Mit einer guten Rute muss man nicht auf die Schnur achten, da merkt man auch den Zupfer durch den Schnurbogen.


----------



## Bxxntxhxntxr (29. Oktober 2013)

*AW: Bisserkennung beim Gummifisch-Angeln*

Ich finde das Thema sehr interessant, aber in Flüssen wie der Rhein muss man sich echt zu 99 auf seine Rute und das Gefühl was sie einem zurück gibt verlassen. 
Aber ich werde es trotzdem mal testen, ob man wirklich Bisse über die Schnur erkennen im Rhein.


----------



## Zander Jonny (29. Oktober 2013)

*AW: Bisserkennung beim Gummifisch-Angeln*

Schnur beobachten ist mir auf die Dauer zu nervig geworden. Ich achte jetzt ausschlieslich auf die Spitze.
Gerade wenn der Wind geht ist das mit der Schnur beobachtung nicht so toll


----------



## Walsumer80 (29. Oktober 2013)

*AW: Bisserkennung beim Gummifisch-Angeln*

Bei mir kommt es immer darauf an,ob ich alleine oder mit Kollegen angeln geh.

Wenn ich alleine gehe,angel ich auf jeden Fall konzentrierter,da wird die Schnur und die Spitze beobachtet.

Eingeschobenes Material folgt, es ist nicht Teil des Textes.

(** The earlier versions: [GetSmallestParent] finds a view with all attributes
    whenever [GetParent] does, [GetPrefixedParent] one that begins with them. *)
Section Earlier.
Context (nd : Z) (c : cube) (js : list JOB_POOL).
Hypothesis Hn : 1 <= nd <= MAX_NUM_OF_DIMS.
Hypothesis Ht : nTopDims (avp c) = nd.
Hypothesis Hp : pool_ok nd (jpp c) (lpp c) js.
Hypothesis Hg : is_tuple nd (groupby c).
Hypothesis H0 : groupby c <> 0.

Lemma one_parent_ok test :
  let wanted j := covers (groupby c) j /\ test (grpb j) = true in
  exists c' k, one_layers (Z.to_nat (nTopDims (avp c) + 1 - ones nd (groupby c))) c test (ones nd (groupby c)) no_search = Ok (c', k) /\
    ((c' = c /\ k = 0 /\ forall j, j ∈ js -> ~ wanted j) \/
     exists l j, c' = with_parent c l j /\ k = 1 /\ parent_in js wanted l j /\ forall j', j' ∈ js -> wanted j' -> l <= job_nv j').
Proof.
  intros wanted. pose proof Hn as Hn'. unfold MAX_NUM_OF_DIMS in Hn'.
  pose proof (tuple_nonzero nd (groupby c) ltac:(lia) Hg H0) as Hl.
  assert (Hcov : forall j, j ∈ js -> wanted j -> ones nd (groupby c) <= job_nv j <= nd).
  { intros j Hj [Hcv _]. pose proof (po_job _ _ _ _ Hp) as HJ. rewrite list.Forall_forall in HJ.
    destruct (HJ j Hj) as (Hjt & Hj0 & ->). split; [apply covers_ones | apply tuple_nonzero]; done || lia. }
  destruct (one_layers_ok nd c js Hn Hp test (Z.to_nat (nTopDims (avp c) + 1 - ones nd (groupby c))) (ones nd (groupby c)) no_search)
    as [[-> Ho] | (l' & j & -> & Hl' & Hj & Ho)]; [lia | lia | done | |]; do 2 eexists; (split; [reflexivity|]).
  - left. split; [done|]. split; [done|]. intros j Hj Hw. by apply (Ho j Hj (Hcov j Hj Hw)).
  - right. exists l', j. split; [done|]. split; [done|]. split; [done|]. intros j' Hj' Hw. pose proof (Hcov j' Hj' Hw).
    destruct (decide (l' <= job_nv j')); [done|]. exfalso. apply (Ho j' Hj'); [lia | done].
Qed.

Lemma GetSmallestParent_ok : exists c' k, GetSmallestParent c (groupby c) = Ok (c', k) /\
  ((c' = c /\ k = 0 /\ forall j, j ∈ js -> ~ covers (groupby c) j) \/
   exists l j, c' = with_parent c l j /\ k = 1 /\ parent_in js (covers (groupby c)) l j /\
     forall j', j' ∈ js -> covers (groupby c) j' -> l <= job_nv j').
Proof.
  unfold GetSmallestParent. rewrite (NumberOfOnes_tuple nd), bind_Ok by (done || unfold MAX_NUM_OF_DIMS in Hn; lia).
  destruct (one_parent_ok (fun _ => true)) as (c' & k & -> & H). exists c', k. split; [done|].
  destruct H as [(-> & -> & H) | (l & j & -> & -> & (H1 & H2 & [H3 _] & H4) & H)]; [left | right].
  - split; [done|]. split; [done|]. intros j Hj Hc. by apply (H j Hj).
  - exists l, j. repeat split; auto.
Qed.

Lemma GetPrefixedParent_ok : exists m tm c' k, mro32 (groupby c) = Ok m /\ setLeadingOnes32 m = Ok tm /\
  GetPrefixedParent c (groupby c) = Ok (c', k) /\
  let prefixed j := covers (groupby c) j /\ Z.land (grpb j) tm = groupby c in
  ((c' = c /\ k = 0 /\ forall j, j ∈ js -> ~ prefixed j) \/
   exists l j, c' = with_parent c l j /\ k = 1 /\ parent_in js prefixed l j /\ forall j', j' ∈ js -> prefixed j' -> l <= job_nv j').
Proof.
  pose proof Hn as Hn'. unfold MAX_NUM_OF_DIMS in Hn'. unfold GetPrefixedParent. rewrite (NumberOfOnes_tuple nd), bind_Ok by (done || lia).
  destruct (mro32_ok (groupby c) (proj1 Hg) H0) as (m & -> & Hm & _). rewrite bind_Ok, setLeadingOnes32_ok, bind_Ok by lia.
  destruct (one_parent_ok (fun t => Z.land t (2 ^ 32 - 2 ^ (32 - m)) =? groupby c)) as (c' & k & -> & H).
  exists m, (2 ^ 32 - 2 ^ (32 - m)), c', k. split; [done|]. split; [by apply setLeadingOnes32_ok; lia|]. split; [done|]. cbv zeta.
  destruct H as [(-> & -> & H) | (l & j & -> & -> & (H1 & H2 & [H3 H3'%Z.eqb_eq] & H4) & H)]; [left | right].
  - split; [done|]. split; [done|]. intros j Hj [Hc E%Z.eqb_eq]. by apply (H j Hj).
  - exists l, j. split; [done|]. split; [done|]. split.
    + split; [done|]. split; [done|]. split; [done|]. intros j' Hj' Hl [Hc E%Z.eqb_eq]. by apply H4.
    + intros j' Hj' [Hc E%Z.eqb_eq]. by apply H.
Qed.
End Earlier.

Wenn ich mit Kollegen gehe,müssen sie halt schon richtig drauf knallen,damit ich die Bisse bemerke.


----------



## _Chris (29. Oktober 2013)

*AW: Bisserkennung beim Gummifisch-Angeln*

...ich achte vornehmlich auf die Spitze, habe im Augenwinkel aber immer die Schnur mit im Blick.


----------



## Nachtschwärmer78 (29. Oktober 2013)

*AW: Bisserkennung beim Gummifisch-Angeln*

Vor einigen Jahren hab ich sehr aktiv an der Donau mit Gufi auf Zander geangelt.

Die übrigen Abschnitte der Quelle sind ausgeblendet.